When they employed Radar against submarines, it was to detect them when they were surfaced, or later in the war as they were snorkeling, as submarines were basically just ships that could dive for a finite amount of time, and had to resurface when their batteries were depleted. So usually, submarines would surface at night or during bad weather, since spotters would never find them. Radar did help with this, as radar could pinpoint their location pretty good. However, this did not work when the vessel had been submerged. Even if Radar waves were to hit the water surface orthogonally to minimize the huge reflection/scattering effects caused by the water surface, radar will only penetrate a couple of meters, and even if it reflects off the submarine hull then, on the way back through the waters surface it will also reflect and scatter off of that surface. The remaining radiation wouldn't be sufficient to detect anything, as it would be much less than the reflections off the waters surface.

This is also the same with radio. It's why civilian submarines are usually connected to a surface ship by cable to communicate.

So, the alternative to detect these vessels were, at first, hydrophones (basically microphones for the use in water). Sound waves travel much faster under water than they do in air too. However, this method had also multiple drawbacks. First, you'd have to be quiet enough to actually hear the target over your own engine noise, and second, the target must be loud enough for you to be able to discern it from the background. Thirdly, water has thermal layers that reflect sound waves in the same way as water surfaces do with radiation. It got partly remedied by using an active ping, the predecessor of the sonar, ASDIC.

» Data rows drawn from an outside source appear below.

(* ===== verification/KvModel.v ===== *)
(** What the linearizability checker works on: the operations and events of
    src/src/porcupine/model.go, the entries of checker.go made from them, and the
    key/value model of src/src/models/kv.go that the tests of both key/value services
    use.  The search itself (checkSingle) is not in this file. *)
From Stdlib Require Import ZArith Lia Sorted.
From stdpp Require Import base list numbers strings gmap sorting.
From S2P Require Import Prelude.

#[local] Open Scope string_scope.
#[local] Open Scope Z_scope.

(** ** model.go *)

Record Operation (I O : Type) := mkOperation
  { op_client : Z; op_Input : I; op_Call : Z; op_Output : O; op_Return : Z }.
Arguments mkOperation {I O}.
Arguments op_client {I O}.
Arguments op_Input {I O}.
Arguments op_Call {I O}.
Arguments op_Output {I O}.
Arguments op_Return {I O}.

Inductive EventKind := CallEvent | ReturnEvent.

Record Event (V : Type) := mkEvent { ev_ClientId : Z; ev_Kind : EventKind; ev_Value : V; ev_Id : Z }.
Arguments mkEvent {V}.
Arguments ev_ClientId {V}.
Arguments ev_Kind {V}.
Arguments ev_Value {V}.
Arguments ev_Id {V}.

(** ** checker.go: entries *)

Inductive entryKind := callEntry | returnEntry.

Record entry (V : Type) := mkEntry
  { en_kind : entryKind; en_value : V; en_id : Z; en_time : Z; en_clientId : Z }.
Arguments mkEntry {V}.
Arguments en_kind {V}.
Arguments en_value {V}.
Arguments en_id {V}.
Arguments en_time {V}.
Arguments en_clientId {V}.

(** Less of byTime: at the same time a call comes before a return. *)
Definition byTime_Less {V} (a b : entry V) : bool :=
  if negb (en_time a =? en_time b) then en_time a <? en_time b
  else match en_kind a, en_kind b with callEntry, returnEntry => true | _, _ => false end.

Fixpoint entries_from {I O} (id : Z) (history : list (Operation I O)) : list (entry (I + O)) :=
  match history with
  | [] => []
  | elem :: history' =>
      mkEntry callEntry (inl (op_Input elem)) id (op_Call elem) (op_client elem)
      :: mkEntry returnEntry (inr (op_Output elem)) id (op_Return elem) (op_client elem)
      :: entries_from (id + 1) history'
  end.

(** [sort] is sort.Sort for byTime. *)
Definition makeEntries {I O} (sort : list (entry (I + O)) -> list (entry (I + O)))
    (history : list (Operation I O)) : list (entry (I + O)) := sort (entries_from 0 history).

Fixpoint renumber_from {V} (m : gmap Z Z) (id : Z) (events : list (Event V)) : list (Event V) :=
  match events with
  | [] => []
  | v :: events' =>
      match m !! ev_Id v with
      | Some r => mkEvent (ev_ClientId v) (ev_Kind v) (ev_Value v) r :: renumber_from m id events'
      | None =>
          mkEvent (ev_ClientId v) (ev_Kind v) (ev_Value v) id
          :: renumber_from (<[ev_Id v := id]> m) (id + 1) events'
      end
  end.

Definition renumber {V} (events : list (Event V)) : list (Event V) := renumber_from ∅ 0 events.

Definition convertEntries {V} (events : list (Event V)) : list (entry V) :=
  imap (fun i elem =>
          mkEntry (match ev_Kind elem with ReturnEvent => returnEntry | CallEvent => callEntry end)
            (ev_Value elem) (ev_Id elem) (Z.of_nat i) (ev_ClientId elem)) events.

(** ** models/kv.go *)

Record KvInput := mkKvInput { kin_Op : Z; kin_Key : string; kin_Value : string }.
Record KvOutput := mkKvOutput { kout_Value : string }.

Abbreviation KvOperation := (Operation KvInput KvOutput).

Definition op_key (v : KvOperation) : string := kin_Key (op_Input v).

(** [m[key] = append(m[key], v)] for each operation *)
Definition group (history : list KvOperation) : gmap string (list KvOperation) :=
  foldl (fun m v => <[op_key v := (default [] (m !! op_key v) ++ [v])%list]> m) ∅ history.

(** sort.Strings *)
Definition sort_strings : list string -> list string := merge_sort String.le.

Definition Partition (history : list KvOperation) : list (list KvOperation) :=
  let m := group history in
  (fun k => default [] (m !! k)) <$> sort_strings (map_to_list m).*1.

Definition Init : string := "".

Definition Step (st : string) (inp : KvInput) (out : KvOutput) : bool * string :=
  if kin_Op inp =? 0 then (bool_decide (kout_Value out = st), st)
  else if kin_Op inp =? 1 then (true, kin_Value inp)
  else if kin_Op inp =? 2 then (true, st ++ kin_Value inp)
  else (bool_decide (kout_Value out = st), st ++ kin_Value inp).

(** ** Sequential histories *)

(** The operations in this order are legal for one value that starts as [st]. *)
Fixpoint legal (st : string) (l : list KvOperation) : bool :=
  match l with
  | [] => true
  | v :: l' => let '(ok, st') := Step st (op_Input v) (op_Output v) in if ok then legal st' l' else false
  end.

(** The specification of a whole store, in which an absent key holds "". *)
Fixpoint store_legal (m : gmap string string) (l : list KvOperation) : bool :=
  match l with
  | [] => true
  | v :: l' =>
      let '(ok, st') := Step (default Init (m !! op_key v)) (op_Input v) (op_Output v) in
      if ok then store_legal (<[op_key v := st']> m) l' else false
  end.

Definition of_key (k : string) (l : list KvOperation) : list KvOperation := filter (fun v => op_key v = k) l.

Lemma store_legal_keys m l :
  store_legal m l = true <-> forall k, legal (default Init (m !! k)) (of_key k l) = true.
Proof.
  revert m. induction l as [|v l IH]; intros m; [done|]. cbn [store_legal].
  destruct (Step _ (op_Input v) (op_Output v)) as [ok st'] eqn:E.
  assert (Hv : legal (default Init (m !! op_key v)) (of_key (op_key v) (v :: l))
               = if ok then legal st' (of_key (op_key v) l) else false).
  { unfold of_key. rewrite filter_cons_True by done. cbn [legal]. by rewrite E. }
  destruct ok; [|split; [done|intros H; specialize (H (op_key v)); by rewrite Hv in H]].
  rewrite IH. split; intros H k; specialize (H k).
  - destruct (decide (k = op_key v)) as [->|Hne]; [by rewrite Hv; rewrite lookup_insert_eq in H|].
    rewrite lookup_insert_ne in H by done. unfold of_key. by rewrite filter_cons_False.
  - destruct (decide (k = op_key v)) as [->|Hne]; [rewrite lookup_insert_eq; by rewrite Hv in H|].
    rewrite lookup_insert_ne by done. unfold of_key in H. by rewrite filter_cons_False in H.
Qed.

(** ** Partition *)

Lemma group_lookup h k : group h !! k = if decide (of_key k h = []) then None else Some (of_key k h).
Proof.
  unfold group, of_key. induction h as [|v h IH] using rev_ind; [done|].
  rewrite foldl_app, filter_app, filter_cons, filter_nil. cbn [foldl].
  destruct (decide (op_key v = k)) as [<-|Hne].
  - rewrite lookup_insert_eq, IH.
    rewrite (decide_False (P := (filter _ h ++ [v])%list = [])) by (by intros [_ ?]%app_nil).
    f_equal. case_decide as E; cbn; [by rewrite E|done].
  - rewrite lookup_insert_ne by done. by rewrite IH, app_nil_r.
Qed.

Definition keys_of (h : list KvOperation) : list string := sort_strings (map_to_list (group h)).*1.

Lemma elem_of_keys h k : k ∈ keys_of h <-> of_key k h <> [].
Proof.
  unfold keys_of, sort_strings. rewrite merge_sort_Permutation, list_elem_of_fmap. split.
  - intros ([k' g] & -> & Hin%elem_of_map_to_list). cbn. rewrite group_lookup in Hin. by case_decide.
  - intros Hne. exists (k, of_key k h). split; [done|]. apply elem_of_map_to_list.
    by rewrite group_lookup, decide_False.
Qed.

Lemma NoDup_keys h : NoDup (keys_of h).
Proof. unfold keys_of, sort_strings. rewrite merge_sort_Permutation. apply NoDup_fst_map_to_list. Qed.

Lemma Partition_keys h : Partition h = (fun k => of_key k h) <$> keys_of h.
Proof.
  unfold Partition. fold (keys_of h). apply list_fmap_ext. intros i k Hk. cbn.
  assert (Hne : of_key k h <> []) by (apply elem_of_keys; by apply list_elem_of_lookup_2 in Hk).
  by rewrite group_lookup, decide_False.
Qed.

(** Partition splits a history into one group per key that occurs, in increasing
    order of keys, each the operations of that key in their order and none of them
    empty; and a sequential history is legal for the whole store exactly when each
    group is legal for the one-value model Init/Step, which is why checking the groups
    one by one is enough. *)
Theorem partition_by_key (h : list KvOperation) :
  (exists ks, Partition h = (fun k => of_key k h) <$> ks
     /\ StronglySorted String.le ks /\ NoDup ks /\ forall k, k ∈ ks <-> of_key k h <> [])
  /\ (store_legal ∅ h = true <-> Forall (fun g => legal Init g = true) (Partition h)).
Proof.
  split.
  - exists (keys_of h). split_and!; [apply Partition_keys| |apply NoDup_keys|apply elem_of_keys].
    apply StronglySorted_merge_sort; apply _.
  - rewrite store_legal_keys, Partition_keys, Forall_fmap, Forall_forall. setoid_rewrite lookup_empty. cbn.
    split; intros H k; [intros _; apply H|]. destruct (decide (of_key k h = [])) as [->|Hne]; [done|].
    apply H. by apply elem_of_keys.
Qed.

The thing is, both ASDIC/SONAR and RADAR depend on the property of the target to be reflective in a way you can pick up the reflection at your vessel (or deployed buoy or whatever). You will not see anything when the waves get absorbed. You will not see anything if the reflection of sound/radar is not going back to you. If it is reflected away from you, you wont see it. Now, since its waves we are talking about, there is little chance there is literally zero getting back to you, the problem is that what is coming back has to be discernible from all the other reflections you pick up.

Now jellyfish tend to be 99% water... I am pretty sure you won't see that on a rather primitive sonar system, as the wave will probably propagate through the jellyfish. I recon this would be the same with radar, even if you were able to penetrate the waters surface and/or reach more than a couple of meters range.

TL;DR: No, not with mid 20th century technology.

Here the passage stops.